CS 242: Information Retrieval and Web Search
Search engines are becoming more important as the amount of available data increases. Information Retrieval (IR) studies the theoretical and practical issues of designing and building search engines. This course will expose students to the challenges and solutions of designing IR algorithms, evaluating them and building them. Some of the topics which will be presented are: Vector Space Model, Probabilistic IR, Web crawling, text processing, IR evaluation methods, Web search, IR-style search of structured and semi-structured data, personalized search, search in social networks and scalable implementations. The course will also cover advanced IR topics from research publications.
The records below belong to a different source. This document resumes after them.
(* ===== verification/Node.v ===== *)
(** * The node ([src/src/mesh/node.h], [node.cpp])

    What the daemon does with every packet off the air, and what it originates:
    adverts, direct and channel messages, acknowledgements, returned paths, and the
    relaying of other nodes' traffic.

    A handler of the source reads and writes the node's own tables and, by
    reference, the dispatcher, the contacts, the channels, the sender and the
    message queue; it also notifies a delegate.  Here a handler is a computation in
    a small state monad [M] over the whole node, which also collects the delegate's
    notifications in order.  What a handler takes from outside ([now_ms], the wall
    clock, random bytes, the outcome of system calls) is the environment [Env]; one
    handler is run in one environment, as it draws each of them at most once. *)

From S2P Require Import Prelude ByteIO Floats Crypto Identity Packet Payloads Radio.
From S2P Require Import Dispatcher Record Persist Contacts Channels Inbox Sender.

Definition kDeliveredTtlMs : Z := 300000.
Definition kMaxDelivered : nat := 512.
Definition kReturnPathRetryMs : Z := 3000.

Definition companion_path_len (p : Packet) : Z := if is_flood p then packed_path_len p else 0xFF.

(** [Node::Config]; the queue limits and paths are in the components they
    configure. *)
Record Config := mkConfig {
  cfg_name : Str;
  cfg_adv_type : Z;
  cfg_lat_e6 : Z;
  cfg_lon_e6 : Z;
  cfg_advert_interval_s : Z;
  cfg_repeat : bool;
  cfg_max_hops : nat;
}.

#[export] Instance eta_Config : Eta Config := fun c =>
  mkConfig (cfg_name c) (cfg_adv_type c) (cfg_lat_e6 c) (cfg_lon_e6 c) (cfg_advert_interval_s c)
    (cfg_repeat c) (cfg_max_hops c).

Definition cfg_has_location (c : Config) : bool :=
  negb (cfg_lat_e6 c =? 0) || negb (cfg_lon_e6 c =? 0).

(** The calls on [Node::Delegate], contacts by key. *)
Inductive Note :=
| OnContactChanged (pubkey : Bytes) (is_new : bool)
| OnMessageStored
| OnAck (ack_hash : Bytes)
| OnAdvertSeen (pubkey : Bytes)
| OnPathUpdated (pubkey : Bytes).

Record Node {R : Type} := mkNode {
  n_self : LocalIdentity;
  n_mesh : Mesh R;
  n_channels : ChannelStore;
  n_inbox : MessageInbox;
  n_cfg : Config;
  n_delivered : gmap Z Z;
  n_fs : Fs;
}.
Arguments Node : clear implicits.

#[export] Instance eta_Node {R} : Eta (Node R) := fun n =>
  mkNode R (n_self n) (n_mesh n) (n_channels n) (n_inbox n) (n_cfg n) (n_delivered n) (n_fs n).

Record Env := mkEnv {
  e_now : Z;              (** [loop_.now_ms()] *)
  e_unix : Z;             (** [unix_now()] *)
  e_clock_valid : bool;   (** [clock_is_valid()] *)
  e_pump_r : Z;           (** the byte the pump draws *)
  e_ack_r : Z;            (** the byte that makes an ack unique *)
  e_extra : Bytes;        (** the four bytes of an empty path return *)
  e_delay_r : Z;          (** the byte that spreads a relayed packet *)
  e_begin : gmap Z Z -> Z;  (** the key [delivered_.begin()] happens to be at *)
  e_faults : Faults;
  e_umask_mode : Z;
}.

(** ** The monad *)

Definition M (R A : Type) : Type := Env -> Node R -> A * Node R * list Note.

#[export] Instance M_ret R : MRet (M R) := fun A a e n => (a, n, []).
#[export] Instance M_bind R : MBind (M R) := fun A B f m e n =>
  let '(a, n1, o1) := m e n in let '(b, n2, o2) := f a e n1 in (b, n2, o1 ++ o2).

Definition ask {R} : M R Env := fun e n => (e, n, []).
Definition gets {R A} (f : Node R -> A) : M R A := fun e n => (f n, n, []).
Definition modify {R} (f : Node R -> Node R) : M R unit := fun e n => (tt, f n, []).
Definition notify {R} (x : Note) : M R unit := fun e n => (tt, n, [x]).

(** The components, as the node reaches them. *)
Definition n_contacts {R} (n : Node R) : ContactStore := m_contacts (n_mesh n).
Definition on_contacts {R} (f : ContactStore -> ContactStore) : M R unit :=
  modify (fun n => n <| n_mesh ::= fun m => m <| m_contacts ::= f |> |>).

Section node.
Context `{CryptoLib} {R : Type} `{Radio R}.

(** [dispatcher_.send(...)], with the callbacks it runs. *)
Definition dispatcher_send (p : Packet) (priority delay_ms : Z) : M R bool := fun e n =>
  let '(b, d, rs) := send (e_now e) (e_pump_r e) p priority delay_ms None (m_disp (n_mesh n)) in
  (b, n <| n_mesh ::= fun m => m <| m_disp := d |> <| m_sender ::= on_tx_results (e_now e) rs |> |>, []).

(** [c->shared_secret(self_)] through the pointer [i]. *)
Definition contact_secret (i : nat) : M R Bytes := fun e n =>
  match contact_at i (n_contacts n) with
  | None => ([], n, [])
  | Some c =>
      let '(s, c) := shared_secret (n_self n) c in
      (s, n <| n_mesh ::= fun m => m <| m_contacts ::= update_contact i (fun _ => c) |> |>, [])
  end.

Definition contact_key (i : nat) (n : Node R) : Bytes :=
  match contact_at i (n_contacts n) with Some c => c_pubkey c | None => [] end.

Definition my_byte (n : Node R) : Z := byte_at (pub (n_self n)) 0.

(** ** Originating *)

Definition build_appdata (cfg : Config) : AdvertAppData.t :=
  let flags := u8 (Z.land (cfg_adv_type cfg) kAdvTypeMask) in
  let '(flags, lat, lon) :=
    if cfg_has_location cfg
    then (Z.lor flags kAdvHasLocation, cfg_lat_e6 cfg, cfg_lon_e6 cfg) else (flags, 0, 0) in
  let '(flags, name) :=
    match cfg_name cfg with [] => (flags, []) | name => (Z.lor flags kAdvHasName, name) end in
  AdvertAppData.mk flags lat lon 0 0 name.

Definition build_advert_packet (flood : bool) (e : Env) (n : Node R) : option Packet :=
  if negb (e_clock_valid e) then None
  else
    let adv := Advert.create (n_self n) (e_unix e) (build_appdata (n_cfg n)) in
    Some (make_packet PayloadType.Advert (if flood then Flood else Direct) 1 [] (Advert.encode adv)).

Definition send_advert (flood : bool) : M R unit := fun e n =>
  match build_advert_packet flood e n with
  | None => (tt, n, [])
  | Some p => ((_ ← dispatcher_send p kPriorityAdvert 0; mret tt) : M R unit) e n
  end.

Definition send_channel_text (index : nat) (text : Str) (timestamp : Z) : M R bool :=
  ch ← gets (fun n => channel_at index (n_channels n));
  name ← gets (fun n => cfg_name (n_cfg n));
  match ch with
  | None => mret false
  | Some ch =>
      if negb (channel_valid ch) then mret false
      else
        let msg := TextMessage.mk timestamp kTxtPlain 0 0 (to_bytes (name ++ lit ": " ++ text)) in
        let env := GroupEnvelope.seal (channel_hash ch) (ch_secret ch) (TextMessage.encode msg) in
        dispatcher_send (make_packet PayloadType.GrpTxt Flood 1 [] (GroupEnvelope.encode env)) kPriorityFlood 0
  end.

Definition send_path_discovery : M R bool := _ ← send_advert true; mret true.

Definition send_text (i : nat) (text : Str) (txt_type timestamp : Z) : M R (option Bytes * option SendError) :=
  fun e n =>
  let '(h, err, m) := send_message (e_now e) (e_pump_r e) (n_self n) i text txt_type timestamp (n_mesh n) in
  (h, err, n <| n_mesh := m |>, []).

Definition pop_message : M R (option StoredMessage) := fun e n =>
  let '(x, inbox) := pop (n_inbox n) in (x, n <| n_inbox := inbox |>, []).

Definition set_name (name : Str) : M R unit := modify (fun n => n <| n_cfg ::= fun c => c <| cfg_name := name |> |>).
Definition set_location (lat lon : Z) : M R unit :=
  modify (fun n => n <| n_cfg ::= fun c => c <| cfg_lat_e6 := lat |> <| cfg_lon_e6 := lon |> |>).
Definition set_repeat (repeat : bool) : M R unit :=
  modify (fun n => n <| n_cfg ::= fun c => c <| cfg_repeat := repeat |> |>).

(** ** Answering *)

Definition send_ack (i : nat) (ack : Bytes) : M R unit := fun e n =>
  match contact_at i (n_contacts n) with
  | None => (tt, n, [])
  | Some to =>
      let '(_, d, rs) := route_to (e_now e) (e_pump_r e) (make_packet PayloadType.Ack Flood 1 [] ack) to
                           kPriorityAck false None (m_disp (n_mesh n)) in
      (tt, n <| n_mesh ::= fun m => m <| m_disp := d |> <| m_sender ::= on_tx_results (e_now e) rs |> |>, [])
  end.

Record Via := mkVia { via_path : Bytes; via_hash_size : nat }.

Definition send_path_return (i : nat) (inbound : Packet) (extra_type : Z) (extra : Bytes) (via : option Via)
    (delay_ms : Z) : M R unit :=
  shared ← contact_secret i;
  match shared with
  | [] => mret tt
  | _ =>
      e ← ask;
      key ← gets (contact_key i);
      me ← gets my_byte;
      let '(ty, extra) := match extra with [] => (0x0F, e_extra e) | _ => (extra_type, extra) end in
      let ret := PathReturn.mk (p_path inbound) (p_path_hash_size inbound) ty extra true in
      let payload := DirectEnvelope.encode (DirectEnvelope.seal (byte_at key 0) me shared (PathReturn.encode ret)) in
      let p := match via with
               | Some v => make_packet PayloadType.Path Direct (via_hash_size v) (via_path v) payload
               | None => make_packet PayloadType.Path Flood 1 [] payload
               end in
      _ ← dispatcher_send p kPriorityAck delay_ms;
      mret tt
  end.

(** [complete_ack]: the contact, if it is still there, and whether anything
    matched. *)
Definition complete_ack (ack_hash : Bytes) (direct : bool) : M R (option nat * bool) := fun e n =>
  match complete ack_hash (m_sender (n_mesh n)) with
  | (None, _) => (None, false, n, [])
  | (Some completed, s) =>
      let n := n <| n_mesh ::= fun m => m <| m_sender := s |> |> in
      let c := find_contact (cm_dest_pubkey completed) (n_contacts n) in
      let n := match c with
               | Some i => if direct
                           then n <| n_mesh ::= fun m => m <| m_contacts ::= touch (e_unix e) i |> |> else n
               | None => n
               end in
      (c, true, n, [OnAck (cm_ack_hash completed)])
  end.

Definition store_message (msg : StoredMessage) : M R unit := fun e n =>
  let '(_, inbox, fs) := store (e_faults e) (e_umask_mode e) (n_fs n) msg (n_inbox n) in
  (tt, n <| n_inbox := inbox |> <| n_fs := fs |>, [OnMessageStored]).

Definition expire_delivered (now : Z) (m : gmap Z Z) : gmap Z Z := filter (fun kv => ~ tdiff kv.2 now <= 0) m.

(** The identity of a message: everything but its attempt number. *)
Definition delivery_key (pubkey : Bytes) (msg : TextMessage.t) : Z :=
  let id := put_bytes (put_u32 (put_bytes [] pubkey) (TextMessage.timestamp msg) ++ [TextMessage.txt_type msg])
              (TextMessage.text msg) in
  fold_left (fun key b => u64 (Z.lor (Z.shiftl key 8) b)) (firstn 8 (sha256 id)) 0.

Definition first_delivery (now : Z) (begin : gmap Z Z -> Z) (pubkey : Bytes) (msg : TextMessage.t)
    (delivered : gmap Z Z) : bool * gmap Z Z :=
  let key := delivery_key pubkey msg in
  let live := match delivered !! key with Some expiry => 0 <? tdiff expiry now | None => false end in
  if live then (false, <[key := u32 (now + kDeliveredTtlMs)]> delivered)
  else
    let d1 := if (kMaxDelivered <=? size delivered)%nat then expire_delivered now delivered else delivered in
    let d2 := if (kMaxDelivered <=? size delivered)%nat && (kMaxDelivered <=? size d1)%nat
              then delete (begin d1) d1 else d1 in
    (true, <[key := u32 (now + kDeliveredTtlMs)]> d2).

(** [first_delivery(...)] on the node's table. *)
Definition mark_delivered (pubkey : Bytes) (msg : TextMessage.t) : M R bool := fun e n =>
  let '(first, delivered) := first_delivery (e_now e) (e_begin e) pubkey msg (n_delivered n) in
  (first, n <| n_delivered := delivered |>, []).

(** ** Receiving *)

Fixpoint try_contacts (is_ : list nat) (mac ciphertext : Bytes) : M R (option (nat * Bytes)) :=
  match is_ with
  | [] => mret None
  | i :: is_ =>
      shared ← contact_secret i;
      match shared with
      | [] => try_contacts is_ mac ciphertext
      | _ => match mac_and_decrypt shared mac ciphertext with
             | Some plain => mret (Some (i, plain))
             | None => try_contacts is_ mac ciphertext
             end
      end
  end.

Definition decrypt_from (src_hash : Z) (mac ciphertext : Bytes) : M R (option (nat * Bytes)) :=
  is_ ← gets (fun n => by_id src_hash (n_contacts n));
  try_contacts is_ mac ciphertext.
By the end of this course students will be able to write algorithms to perform IR and search the web, as well as developing custom-made search engines.
About the Instuctor
Vagelis Hristidis (aka Evangelos Christidis) received his Ph.D in Computer Science from University of California, San Diego in 2004. His key areas of expertise are Databases, Information Retrieval, and particularly the intersection of these two areas. His long-term vision is to make the information in databases easily accessible and useful, in various application domains. His research has strong emphasis on interdisciplinary topics, mainly Health Informatics (where he has published a book) and Disaster Management. His key achievements include the NSF CAREER award, the Google Research Award, the IBM Scalable Data Analytics for A Smarter Planet Innovation Award, and the Kauffmann Entrepreneurship Award.